● **TASK GOAL**
Below is the data. Give it again, complete and exact.

● **Recorded data**
Lemma strip_pairs (l : list (string * option V)) (m : gmap string V) :
  l ≡ₚ pairs m → Forall (λ x, is_Some x.2) l ∧ strip l ≡ₚ map_to_list m.
Proof.
  intros Hl. split.
  - rewrite Hl. apply Forall_fmap, Forall_true. intros [? ?]. simpl. eauto.
  - unfold strip. rewrite Hl. clear Hl.
    induction (map_to_list m) as [| [k v] l' IH]; simpl; [done |]. by rewrite IH.
Qed.

Lemma list_to_map_strip (l : list (string * option V)) (m : gmap string V) :
  l ≡ₚ pairs m → list_to_map (strip l) = m.
Proof.
  intros Hl. destruct (strip_pairs l m Hl) as [_ Hs].
  rewrite <-(list_to_map_to_list m). apply list_to_map_proper; [| done].
  rewrite Hs. apply NoDup_fst_map_to_list.
Qed.

(** The sum of the slots of some keys, which [hash_merge] returns. *)
Definition slot_sum (h : hash_t V) (ks : list string) : Z :=
  foldr (λ k s, default 0 (Z.of_nat <$> hash_index h k) + s) 0 ks.

Lemma hash_index_meta h h' k : Hash.size h' = Hash.size h → hash_index h' k = hash_index h k.
Proof. unfold hash_index. by intros ->. Qed.

Lemma slot_sum_meta h h' ks : Hash.size h' = Hash.size h → slot_sum h' ks = slot_sum h ks.
Proof.
  intros Hs. induction ks as [| k ks IH]; [done |]. simpl. by rewrite (hash_index_meta h h'), IH.
Qed.

Lemma slot_sum_perm h ks ks' : ks ≡ₚ ks' → slot_sum h ks = slot_sum h ks'.
Proof. unfold slot_sum. induction 1; simpl; lia. Qed.

Lemma slot_sum_pos h ks : 0 ≤ slot_sum h ks.
Proof. induction ks as [| k ks IH]; simpl; [lia |]. destruct (hash_index h k); simpl; lia. Qed.

Lemma slot_sum_le h ks : 0 ≤ Hash.size h → slot_sum h ks ≤ Hash.size h * Z.of_nat (length ks).
Proof.
  intros Hs. induction ks as [| k ks IH]; [simpl; lia |]. cbn [slot_sum foldr length]. fold (slot_sum h ks).
  enough (default 0 (Z.of_nat <$> hash_index h k) ≤ Hash.size h) by lia.
  unfold hash_index. case_match eqn:Hm; [done |]. cbn [fmap option_fmap option_map default from_option id].
  pose proof (wrapu_range 32 (Hash.size h) ltac:(lia)).
  pose proof (Z.mod_pos_bound (hash_sum 0 k) (u32 (Hash.size h)) ltac:(lia)).
  pose proof (Z.mod_le (Hash.size h) (2 ^ 32) Hs ltac:(lia)). unfold wrapu in *. lia.
Qed.

Lemma int_add_pos x y : 0 ≤ x → 0 ≤ y →
  int_add x y = if bool_decide (x + y < 2 ^ 31) then Some (x + y) else None.
Proof.
  intros ? ?. unfold int_add. rewrite (proj2 (Z.leb_le _ _)) by lia. cbn [andb].
  case_bool_decide; [rewrite (proj2 (Z.ltb_lt _ _)) by lia | rewrite (proj2 (Z.ltb_ge _ _)) by lia]; done.
Qed.

(** The keys of a list that a table lacks. *)
Definition lacking (m : gmap string V) (ks : list string) : list string :=
  filter (λ k, m !! k = None) ks.

Lemma lacking_insert (m : gmap string V) k v ks :
  k ∉ ks → lacking (<[k := v]> m) ks = lacking m ks.
Proof.
  intros Hk. unfold lacking. induction ks as [| k' ks IH]; [done |].
  apply not_elem_of_cons in Hk as [Hne Hk]. rewrite !filter_cons, IH by done.
  by rewrite lookup_insert_ne.
Qed.

Lemma merge_entries_Repr (l : list (string * option V)) h (m : gmap string V) ret :
  Repr h m → Forall (λ x, is_Some x.2) l → NoDup l.*1 → 0 ≤ ret < 2 ^ 31 →
  let r := ret + slot_sum h (lacking m l.*1) in
  if bool_decide (r < 2 ^ 31) then
    ∃ h', merge_entries h l ret = Some (h', r) ∧
      Repr h' (m ∪ list_to_map (strip l)) ∧ same_meta h h'
  else merge_entries h l ret = None.
Proof.
  intros HR Hl. revert h m ret HR.
  induction Hl as [| [k d] l [v Hd] _ IH]; intros h m ret HR Hnd Hret.
  { simpl. rewrite Z.add_0_r, bool_decide_true by lia.
    exists h. by rewrite (right_id_L ∅ (∪)). }
  simpl in Hd. subst d. rewrite fmap_cons in *. cbn [fst] in *. apply NoDup_cons in Hnd as [Hk' Hnd].
  cbn [merge_entries]. rewrite (hash_get_Repr _ _ _ HR). mstep.
  unfold lacking. rewrite filter_cons. fold (lacking m l.*1). destruct (m !! k) as [v0 |] eqn:Hk.
  - rewrite decide_False by done. cbv zeta. pose proof (IH h m ret HR Hnd Hret) as IHm. cbv zeta in IHm.
    case_bool_decide; [| done]. destruct IHm as (h' & ? & HR' & ?). exists h'. split_and!; [done | | done].
    eapply (eq_rect _ (Repr h')); [exact HR' |]. apply map_eq. intros k'.
    cbn [strip omap list_omap snd fmap option_fmap option_map fst]. fold (strip l).
    rewrite list_to_map_cons, !lookup_union, lookup_insert.
    case_decide; [| done]. subst. rewrite Hk.
    by destruct ((list_to_map (strip l) : gmap string V) !! k').
  - rewrite decide_True by done. cbv zeta.
    destruct (hash_add_to_Repr h m k v HR) as (h1 & r1 & -> & HR1 & Hmeta & Hr1). mstep.
    rewrite Hk in Hr1. destruct Hr1 as (i & Hi & ->).
    cbn [slot_sum foldr]. fold (slot_sum h (lacking m l.*1)). rewrite Hi. cbn [fmap option_fmap option_map default from_option id].
    rewrite int_add_pos by lia. pose proof (slot_sum_pos h (lacking m l.*1)) as Hpos.
    destruct (bool_decide (ret + Z.of_nat i < 2 ^ 31)) eqn:Hlt; mstep.
    2: { apply bool_decide_eq_false in Hlt. rewrite bool_decide_false by lia. done. }
    apply bool_decide_eq_true in Hlt.
    pose proof (IH h1 _ (ret + Z.of_nat i) HR1 Hnd ltac:(lia)) as IHm. cbv zeta in IHm.
    rewrite lacking_insert, (slot_sum_meta h h1), <-Z.add_assoc in IHm by (done || apply Hmeta).
    case_bool_decide; [| done]. destruct IHm as (h' & -> & HR' & Hmeta'). exists h'. split_and!; [done | |].
    + cbn [strip omap list_omap snd fmap option_fmap option_map fst]. fold (strip l).
      by rewrite list_to_map_cons, <-insert_union_r, insert_union_l.
    + unfold same_meta in *. destruct_and!. split_and!; congruence.
Qed.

● **ANSWER SECTION**
Lemma strip_pairs (l : list (string * option V)) (m : gmap string V) :
  l ≡ₚ pairs m → Forall (λ x, is_Some x.2) l ∧ strip l ≡ₚ map_to_list m.
Proof.
  intros Hl. split.
  - rewrite Hl. apply Forall_fmap, Forall_true. intros [? ?]. simpl. eauto.
  - unfold strip. rewrite Hl. clear Hl.
    induction (map_to_list m) as [| [k v] l' IH]; simpl; [done |]. by rewrite IH.
Qed.

Lemma list_to_map_strip (l : list (string * option V)) (m : gmap string V) :
  l ≡ₚ pairs m → list_to_map (strip l) = m.
Proof.
  intros Hl. destruct (strip_pairs l m Hl) as [_ Hs].
  rewrite <-(list_to_map_to_list m). apply list_to_map_proper; [| done].
  rewrite Hs. apply NoDup_fst_map_to_list.
Qed.

(** The sum of the slots of some keys, which [hash_merge] returns. *)
Definition slot_sum (h : hash_t V) (ks : list string) : Z :=
  foldr (λ k s, default 0 (Z.of_nat <$> hash_index h k) + s) 0 ks.

Lemma hash_index_meta h h' k : Hash.size h' = Hash.size h → hash_index h' k = hash_index h k.
Proof. unfold hash_index. by intros ->. Qed.

Lemma slot_sum_meta h h' ks : Hash.size h' = Hash.size h → slot_sum h' ks = slot_sum h ks.
Proof.
  intros Hs. induction ks as [| k ks IH]; [done |]. simpl. by rewrite (hash_index_meta h h'), IH.
Qed.

Lemma slot_sum_perm h ks ks' : ks ≡ₚ ks' → slot_sum h ks = slot_sum h ks'.
Proof. unfold slot_sum. induction 1; simpl; lia. Qed.

Lemma slot_sum_pos h ks : 0 ≤ slot_sum h ks.
Proof. induction ks as [| k ks IH]; simpl; [lia |]. destruct (hash_index h k); simpl; lia. Qed.

Lemma slot_sum_le h ks : 0 ≤ Hash.size h → slot_sum h ks ≤ Hash.size h * Z.of_nat (length ks).
Proof.
  intros Hs. induction ks as [| k ks IH]; [simpl; lia |]. cbn [slot_sum foldr length]. fold (slot_sum h ks).
  enough (default 0 (Z.of_nat <$> hash_index h k) ≤ Hash.size h) by lia.
  unfold hash_index. case_match eqn:Hm; [done |]. cbn [fmap option_fmap option_map default from_option id].
  pose proof (wrapu_range 32 (Hash.size h) ltac:(lia)).
  pose proof (Z.mod_pos_bound (hash_sum 0 k) (u32 (Hash.size h)) ltac:(lia)).
  pose proof (Z.mod_le (Hash.size h) (2 ^ 32) Hs ltac:(lia)). unfold wrapu in *. lia.
Qed.

Lemma int_add_pos x y : 0 ≤ x → 0 ≤ y →
  int_add x y = if bool_decide (x + y < 2 ^ 31) then Some (x + y) else None.
Proof.
  intros ? ?. unfold int_add. rewrite (proj2 (Z.leb_le _ _)) by lia. cbn [andb].
  case_bool_decide; [rewrite (proj2 (Z.ltb_lt _ _)) by lia | rewrite (proj2 (Z.ltb_ge _ _)) by lia]; done.
Qed.

(** The keys of a list that a table lacks. *)
Definition lacking (m : gmap string V) (ks : list string) : list string :=
  filter (λ k, m !! k = None) ks.

Lemma lacking_insert (m : gmap string V) k v ks :
  k ∉ ks → lacking (<[k := v]> m) ks = lacking m ks.
Proof.
  intros Hk. unfold lacking. induction ks as [| k' ks IH]; [done |].
  apply not_elem_of_cons in Hk as [Hne Hk]. rewrite !filter_cons, IH by done.
  by rewrite lookup_insert_ne.
Qed.

Lemma merge_entries_Repr (l : list (string * option V)) h (m : gmap string V) ret :
  Repr h m → Forall (λ x, is_Some x.2) l → NoDup l.*1 → 0 ≤ ret < 2 ^ 31 →
  let r := ret + slot_sum h (lacking m l.*1) in
  if bool_decide (r < 2 ^ 31) then
    ∃ h', merge_entries h l ret = Some (h', r) ∧
      Repr h' (m ∪ list_to_map (strip l)) ∧ same_meta h h'
  else merge_entries h l ret = None.
Proof.
  intros HR Hl. revert h m ret HR.
  induction Hl as [| [k d] l [v Hd] _ IH]; intros h m ret HR Hnd Hret.
  { simpl. rewrite Z.add_0_r, bool_decide_true by lia.
    exists h. by rewrite (right_id_L ∅ (∪)). }
  simpl in Hd. subst d. rewrite fmap_cons in *. cbn [fst] in *. apply NoDup_cons in Hnd as [Hk' Hnd].
  cbn [merge_entries]. rewrite (hash_get_Repr _ _ _ HR). mstep.
  unfold lacking. rewrite filter_cons. fold (lacking m l.*1). destruct (m !! k) as [v0 |] eqn:Hk.
  - rewrite decide_False by done. cbv zeta. pose proof (IH h m ret HR Hnd Hret) as IHm. cbv zeta in IHm.
    case_bool_decide; [| done]. destruct IHm as (h' & ? & HR' & ?). exists h'. split_and!; [done | | done].
    eapply (eq_rect _ (Repr h')); [exact HR' |]. apply map_eq. intros k'.
    cbn [strip omap list_omap snd fmap option_fmap option_map fst]. fold (strip l).
    rewrite list_to_map_cons, !lookup_union, lookup_insert.
    case_decide; [| done]. subst. rewrite Hk.
    by destruct ((list_to_map (strip l) : gmap string V) !! k').
  - rewrite decide_True by done. cbv zeta.
    destruct (hash_add_to_Repr h m k v HR) as (h1 & r1 & -> & HR1 & Hmeta & Hr1). mstep.
    rewrite Hk in Hr1. destruct Hr1 as (i & Hi & ->).
    cbn [slot_sum foldr]. fold (slot_sum h (lacking m l.*1)). rewrite Hi. cbn [fmap option_fmap option_map default from_option id].
    rewrite int_add_pos by lia. pose proof (slot_sum_pos h (lacking m l.*1)) as Hpos.
    destruct (bool_decide (ret + Z.of_nat i < 2 ^ 31)) eqn:Hlt; mstep.
    2: { apply bool_decide_eq_false in Hlt. rewrite bool_decide_false by lia. done. }
    apply bool_decide_eq_true in Hlt.
    pose proof (IH h1 _ (ret + Z.of_nat i) HR1 Hnd ltac:(lia)) as IHm. cbv zeta in IHm.
    rewrite lacking_insert, (slot_sum_meta h h1), <-Z.add_assoc in IHm by (done || apply Hmeta).
    case_bool_decide; [| done]. destruct IHm as (h' & -> & HR' & Hmeta'). exists h'. split_and!; [done | |].
    + cbn [strip omap list_omap snd fmap option_fmap option_map fst]. fold (strip l).
      by rewrite list_to_map_cons, <-insert_union_r, insert_union_l.
    + unfold same_meta in *. destruct_and!. split_and!; congruence.
Qed.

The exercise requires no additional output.